▶ What you are asked to do
What number of lines in the records below hold the word "interleave"? Give that number alone.

▶ Entries supplied
(** * Sitemap discovery, page classification and reconciliation

    A shallow embedding of the sitemap pipeline of the Minnesota directory
    scripts (directory [neon-mcp-server]): the page extractors, the
    business-intelligence classifier, the sitemap-index walkers and the
    reconcilers that replace a company's stored pages.

    Python strings are Rocq strings.  The case functions act on the ASCII
    letters as Python's do and leave every other character unchanged, so
    the model is exact on ASCII text. *)

From Stdlib Require Import String Ascii List ZArith Lia Bool DecimalString Sorted.
From stdpp Require Import base option list gmap strings.

Set Warnings "-register-all".

#[local] Arguments String.append : simpl nomatch.

Local Open Scope string_scope.
Local Open Scope Z_scope.

(** ** Python string operations *)

Module PyStr.

Definition is_upper (c : ascii) : bool :=
  let n := nat_of_ascii c in (65 <=? n)%nat && (n <=? 90)%nat.

Definition is_lower (c : ascii) : bool :=
  let n := nat_of_ascii c in (97 <=? n)%nat && (n <=? 122)%nat.

Definition lower_char (c : ascii) : ascii :=
  if is_upper c then ascii_of_nat (nat_of_ascii c + 32) else c.

Definition upper_char (c : ascii) : ascii :=
  if is_lower c then ascii_of_nat (nat_of_ascii c - 32) else c.

(** [s.lower()] *)
Fixpoint lower (s : string) : string :=
  match s with
  | EmptyString => EmptyString
  | String c s' => String (lower_char c) (lower s')
  end.

(** [s.startswith(p)] *)
Fixpoint startswith (p s : string) : bool :=
  match p, s with
  | EmptyString, _ => true
  | String a p', String b s' => Ascii.eqb a b && startswith p' s'
  | String _ _, EmptyString => false
  end.

(** [p in s] *)
Fixpoint str_in (p s : string) : bool :=
  startswith p s
  || match s with
     | EmptyString => false
     | String _ s' => str_in p s'
     end.

(** [s.endswith(p)] *)
Fixpoint endswith (p s : string) : bool :=
  String.eqb p s
  || match s with
     | EmptyString => false
     | String _ s' => endswith p s'
     end.

(** [any(x in s for x in patterns)] *)
Definition any_in (patterns : list string) (s : string) : bool :=
  existsb (fun x => str_in x s) patterns.

(** [not s] for a string is emptiness. *)
Definition is_empty (s : string) : bool :=
  match s with EmptyString => true | String _ _ => false end.

Fixpoint drop (n : nat) (s : string) : string :=
  match n, s with
  | O, _ => s
  | S _, EmptyString => EmptyString
  | S k, String _ s' => drop k s'
  end.

(** [s.replace(old, new)] for a non-empty [old]: occurrences are taken
    from the left and do not overlap; [skip] counts the characters of
    the occurrence being consumed. *)
Fixpoint replace_from (old new : string) (skip : nat) (s : string) : string :=
  match s with
  | EmptyString => EmptyString
  | String c s' =>
      match skip with
      | S k => replace_from old new k s'
      | O =>
          if startswith old s
          then new ++ replace_from old new (String.length old - 1) s'
          else String c (replace_from old new O s')
      end
  end.

(** With an empty [old], Python puts [new] before every character and
    at the end. *)
Fixpoint interleave (new s : string) : string :=
  match s with
  | EmptyString => new
  | String c s' => new ++ String c (interleave new s')
  end.

Definition replace (old new s : string) : string :=
  if is_empty old then interleave new s else replace_from old new O s.

(** [s.split(sep)] for a one-character separator; [cur] is the piece
    being read. *)
Fixpoint split_from (sep : ascii) (cur : string) (s : string) : list string :=
  match s with
  | EmptyString => [cur]
  | String c s' =>
      if Ascii.eqb c sep
      then cur :: split_from sep EmptyString s'
      else split_from sep (cur ++ String c EmptyString) s'
  end.

Definition split (sep : ascii) (s : string) : list string :=
  split_from sep EmptyString s.

(** [[x for x in s.split('/') if x]] *)
Definition segments (s : string) : list string :=
  List.filter (fun x => negb (is_empty x)) (split "/"%char s).

(** The whitespace of [str.strip()] among the first 256 code points. *)
Definition is_space (c : ascii) : bool :=
  let n := nat_of_ascii c in
  ((9 <=? n)%nat && (n <=? 13)%nat) || ((28 <=? n)%nat && (n <=? 32)%nat)
  || (n =? 133)%nat || (n =? 160)%nat.

Fixpoint lstrip_by (f : ascii -> bool) (s : string) : string :=
  match s with
  | EmptyString => EmptyString
  | String c s' => if f c then lstrip_by f s' else s
  end.

Fixpoint rstrip_by (f : ascii -> bool) (s : string) : string :=
  match s with
  | EmptyString => EmptyString
  | String c s' =>
      let r := rstrip_by f s' in
      if f c && is_empty r then EmptyString else String c r
  end.

Definition strip_by (f : ascii -> bool) (s : string) : string :=
  rstrip_by f (lstrip_by f s).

▶ Response area
3